“…how do we know when irrational exuberance has unduly escalated asset values, which then become subject to unexpected and prolonged contractions as they have in Japan over the past decade?
— US Fed Chair, Alan Greenspan, in a televised speech “The Challenge of Central Banking in a Democratic Society”, on December 5, 1996.
I have been in this business a long time and pretty much seen it all. Over the past 18 years since the Greenspan-led Fed first alluded to irrational exuberance in financial markets and then decided to embrace asset bubbles as a monetary tool rather than take proactive steps to help deflate them, we have lived through one after another spectacular boom and bust. Each time the real economy and median household wealth has fallen further behind.
There is no doubt that a few participants in each bubble have found themselves like lottery winners, holding the right asset at the right time, and able to cash out before collapses hit. Most often these winners were early entrants and promoters who sold their story and holdings to others as prices spiked. The vast majority of participants however have not found that kind of luck, and have ended up holding Ponzi-like assets as prices evaporated.
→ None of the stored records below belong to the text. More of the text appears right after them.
(* ===== verification/Hash.v ===== *)
(** * Task identifiers ([hashString] of src/records/generator.go)

    [hashString] is five characters of the z-base-32 form of a SHA-1 digest:
    [crypto/sha1] of the Go library (FIPS 180-1) and the vendored encoder
    (src/vendor/github.com/tv42/zbase32/zbase32.go). *)

From S2P Require Import Prelude GoStrings.

(** ** SHA-1 *)

Definition w32 (x : Z) : Z := (x mod 2 ^ 32)%Z.
Definition rotl (n x : Z) : Z := Z.lor (w32 (Z.shiftl x n)) (Z.shiftr x (32 - n)).
Definition not32 (x : Z) : Z := Z.lxor x (2 ^ 32 - 1).

(** The big-endian bytes of [x], [n] of them. *)
Fixpoint be_bytes (n : nat) (x : Z) : list Z :=
  match n with
  | 0 => []
  | S n => be_bytes n (Z.shiftr x 8) ++ [Z.land x 255]
  end.

Fixpoint be_words (fuel : nat) (l : list Z) : list Z :=
  match fuel, l with
  | S fuel, a :: b :: c :: d :: l =>
      (((a * 256 + b) * 256 + c) * 256 + d)%Z :: be_words fuel l
  | _, _ => []
  end.

(** The message followed by 0x80, zeros up to 56 modulo 64, and the length in
    bits. *)
Definition pad (m : list Z) : list Z :=
  let n := length m in
  m ++ [0x80]%Z ++ replicate ((119 - n mod 64) mod 64) 0%Z ++ be_bytes 8 (8 * Z.of_nat n).

(** The message schedule, latest word first: [n] more words. *)
Fixpoint schedule (n : nat) (w : list Z) : list Z :=
  match n with
  | 0 => w
  | S n =>
      let g i := nth i w 0%Z in
      schedule n (rotl 1 (Z.lxor (Z.lxor (g 2) (g 7)) (Z.lxor (g 13) (g 15))) :: w)
  end.

Definition sha_f (t : nat) (b c d : Z) : Z * Z :=
  if (t <? 20)%nat then (Z.lor (Z.land b c) (Z.land (not32 b) d), 0x5A827999)%Z
  else if (t <? 40)%nat then (Z.lxor b (Z.lxor c d), 0x6ED9EBA1)%Z
  else if (t <? 60)%nat then
    (Z.lor (Z.land b c) (Z.lor (Z.land b d) (Z.land c d)), 0x8F1BBCDC)%Z
  else (Z.lxor b (Z.lxor c d), 0xCA62C1D6)%Z.

Record digest := Digest { dA : Z; dB : Z; dC : Z; dD : Z; dE : Z }.

Fixpoint rounds (t : nat) (w : list Z) (h : digest) : digest :=
  match w with
  | [] => h
  | x :: w =>
      let '(f, k) := sha_f t (dB h) (dC h) (dD h) in
      let tmp := w32 (rotl 5 (dA h) + f + dE h + k + x) in
      rounds (S t) w (Digest tmp (dA h) (rotl 30 (dB h)) (dC h) (dD h))
  end.

Definition sha_block (h : digest) (blk : list Z) : digest :=
  let w := rev (schedule 64 (rev (be_words 16 blk))) in
  let r := rounds 0 w h in
  Digest (w32 (dA h + dA r)) (w32 (dB h + dB r)) (w32 (dC h + dC r))
    (w32 (dD h + dD r)) (w32 (dE h + dE r)).

Fixpoint sha_blocks (fuel : nat) (l : list Z) (h : digest) : digest :=
  match fuel with
  | 0 => h
  | S fuel => sha_blocks fuel (drop 64 l) (sha_block h (take 64 l))
  end.

(** [sha1.Sum]. *)
Definition sha1_Sum (data : list ascii) : list Z :=
  let m := pad (code <$> data) in
  let h := sha_blocks (length m / 64) m
    (Digest 0x67452301 0xEFCDAB89 0x98BADCFE 0x10325476 0xC3D2E1F0) in
  be_bytes 4 (dA h) ++ be_bytes 4 (dB h) ++ be_bytes 4 (dC h) ++ be_bytes 4 (dD h)
  ++ be_bytes 4 (dE h).

(** ** z-base-32 *)

Definition alphabet : string := "ybndrfg8ejkmcpqxot1uwisza345h769".

(** One character of [encode] at bit offset [offset] of the byte [b0], the
    byte [b1] following it. *)
Definition encode_char (offset : nat) (b0 b1 : Z) : Z :=
  let o := Z.of_nat offset in
  if (offset <? 4)%nat
  then Z.shiftr (Z.land b0 (Z.shiftl 31 (3 - o))) (3 - o)
  else Z.lor (Z.shiftl (Z.land b0 (Z.shiftr 31 (o - 3))) (o - 3))
         (Z.shiftr (Z.land b1 (Z.land (Z.shiftl 255 (11 - o)) 255)) (11 - o)).

(** The loop of [encode] with no bit limit.  Every round consumes five bits,
    so two rounds per byte are enough. *)
Fixpoint encode_loop (fuel : nat) (i : nat) (src : list Z) : list ascii :=
  match fuel, src with
  | S fuel, b0 :: src' =>
      let b1 := match src' with b1 :: _ => b1 | [] => 0%Z end in
      let offset := (i mod 8)%nat in
      nth (Z.to_nat (encode_char offset b0 b1)) (bytes alphabet) zero
      :: encode_loop fuel (i + 5) (if (2 <? offset)%nat then src' else src)
  | _, _ => []
  end.

Definition EncodeToString (src : list Z) : string :=
  str (encode_loop (2 * length src) 0 src).

(** ** [hashString] *)

Definition hashString (s : string) : string :=
  str (take 5 (bytes (EncodeToString (sha1_Sum (bytes s))))).

(** FIPS 180-1 test vector, and the digest of a task identifier. *)
Example sha1_abc :
  sha1_Sum (bytes "abc") = be_bytes 20 0xa9993e364706816aba3e25717850c26c9cd0d89d.
Proof. vm_compute. reflexivity. Qed.

Example zbase32_doc : EncodeToString [240; 191; 199]%Z = "6n9hq".
Proof. vm_compute. reflexivity. Qed.

(** ** The form of a hash *)

Example hashString_test : hashString "test" = "iffe9".
Proof. vm_compute. reflexivity. Qed.

Lemma forallb_below (p : Z → bool) (n : nat) z :
  forallb p (Z.of_nat <$> seq 0 n) = true → (0 ≤ z < Z.of_nat n)%Z → p z = true.
Proof.
  intros H Hz. rewrite forallb_forall in H. apply H. apply list_elem_of_In.
  apply list_elem_of_fmap. exists (Z.to_nat z). split; [lia|].
  apply elem_of_seq. lia.
Qed.

Definition below32 (x : Z) : bool := (0 <=? x)%Z && (x <? 32)%Z.

Lemma lor_below32 x y : below32 x = true → below32 y = true → below32 (Z.lor x y) = true.
Proof.
  unfold below32 at 1 2. intros Hx Hy.
  apply (forallb_below (λ y, below32 (Z.lor x y)) 32); [|lia].
  apply (forallb_below (λ x, forallb (λ y, below32 (Z.lor x y)) (Z.of_nat <$> seq 0 32)) 32);
    [vm_compute; reflexivity|lia].
Qed.

(** Every character of the encoding is one of the alphabet's 32. *)
Lemma encode_char_range offset b0 b1 :
  (0 ≤ b0 < 256)%Z → (0 ≤ b1 < 256)%Z → (offset < 8)%nat →
  below32 (encode_char offset b0 b1) = true.
Proof.
  intros H0 H1 Ho.
  do 4 (destruct offset as [|offset];
    [apply (forallb_below (λ b, below32 (encode_char _ b b1)) 256);
      [vm_compute; reflexivity|lia]|]).
  do 4 (destruct offset as [|offset]; [apply lor_below32;
    match goal with |- below32 ?e = true => match e with
      | context [Z.land b0 _] => apply (forallb_below (λ b, below32
          ltac:(let f := eval pattern b0 in e in match f with ?g _ => exact (g b) end)) 256)
      | context [Z.land b1 _] => apply (forallb_below (λ b, below32
          ltac:(let f := eval pattern b1 in e in match f with ?g _ => exact (g b) end)) 256)
      end end; [vm_compute; reflexivity|lia|vm_compute; reflexivity|lia]|]).
  lia.
Qed.

Definition alnum (c : ascii) : bool := is_lower c || is_digit c.

Lemma alphabet_alnum i : below32 i = true → alnum (nth (Z.to_nat i) (bytes alphabet) zero) = true.
Proof.
  unfold below32. intros Hi.
  apply (forallb_below (λ i, alnum (nth (Z.to_nat i) (bytes alphabet) zero)) 32);
    [vm_compute; reflexivity|lia].
Qed.

Lemma be_bytes_range n x : Forall (λ b, (0 ≤ b < 256)%Z) (be_bytes n x).
Proof.
  revert x; induction n as [|n IH]; intros x; [constructor|]. cbn.
  apply Forall_app. split; [apply IH|]. constructor; [|constructor].
  change 255%Z with (Z.ones 8). rewrite Z.land_ones by lia. apply Z.mod_pos_bound. lia.
Qed.

Lemma length_be_bytes n x : length (be_bytes n x) = n.
Proof. revert x; induction n as [|n IH]; intros x; [done|]. cbn. rewrite length_app, IH. cbn. lia. Qed.

Lemma encode_loop_alnum fuel i src :
  Forall (λ b, (0 ≤ b < 256)%Z) src →
  Forall (λ c, alnum c = true) (encode_loop fuel i src).
Proof.
  revert i src; induction fuel as [|fuel IH]; intros i src Hs; [constructor|].
  destruct src as [|b0 src]; [constructor|]. inversion Hs as [|?? H0 Hs']; subst.
  cbn [encode_loop]. constructor.
  - apply alphabet_alnum, encode_char_range; [done| |by apply Nat.mod_upper_bound].
    destruct src as [|b1 src]; [lia|]. by inversion Hs'.
  - apply IH. by destruct (2 <? i mod 8)%nat.
Qed.

Lemma encode_loop_length fuel i src :
  (Nat.min fuel (length src) ≤ length (encode_loop fuel i src))%nat.
Proof.
  revert i src; induction fuel as [|fuel IH]; intros i src; [cbn; lia|].
  destruct src as [|b0 src]; [cbn; lia|]. cbn [encode_loop length].
  destruct (2 <? i mod 8)%nat.
  - pose proof (IH (i + 5)%nat src). lia.
  - pose proof (IH (i + 5)%nat (b0 :: src)). cbn [length] in *. lia.
Qed.

(** A hash is five characters, each a lower-case letter or a digit. *)
Lemma hashString_form s :
  length (bytes (hashString s)) = 5 ∧ Forall (λ c, alnum c = true) (bytes (hashString s)).
Proof.
  unfold hashString, EncodeToString. rewrite !bytes_str.
  set (src := sha1_Sum (bytes s)).
  assert (Forall (λ b, (0 ≤ b < 256)%Z) src ∧ length src = 20) as [Hr Hl].
  { unfold src, sha1_Sum. cbv zeta. split.
    - rewrite !Forall_app. split_and!; apply be_bytes_range.
    - by rewrite !length_app, !length_be_bytes. }
  split; [|by apply Forall_take, encode_loop_alnum].
  rewrite length_take. pose proof (encode_loop_length (2 * length src) 0 src). lia.
Qed.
The commodities bust in 2011 was just the latest painful episode for many. I well recall the buzz and lust for rare earth metals that swept the sector in early 2010. I took a look, did some math and quickly deduced that the valuations and risk/reward ratios made no sense. Many others took the bait.
“Back in 2010, rare earth elements were supposed to be the “can’t lose” investment of the decade. Rare earth elements are hard to mine and are used in a wide variety of consumer products like plasma TVs, magnets, and high-efficiency light bulbs.
But despite the seemingly obvious supply-demand dynamic driving up the price of rare earth elements, eventually the price bubble in these commodities got inflated quickly and deflated aggressively.
And now, Molycorp, one the largest rare earth mining companies, is teetering on the edge of penny stock status, while the price of rare earth elements has recovered just slightly.”
As we can see, anyone who was in early and sold into the frenzy of 2011 won big. Everyone else was decimated. Such is the very nature of asset bubbles. They are so extreme and irrational in their price moves that no one can predict how far they will go or when they will collapse. But collapse they always do. Unless one successfully wagers on the luck of an ideal entry and exit point, or uses insider trading or other illegal acts to reap timing advantage, asset bubbles are pretty consistently deadly.
Those buying and holding other bubbling assets today should ask themselves the question: what is my exit plan? which approach am I banking on? How much of my life savings am I wagering in the process? And how will my life be impacted in the overwhelming probability that I will not get out before the next collapse.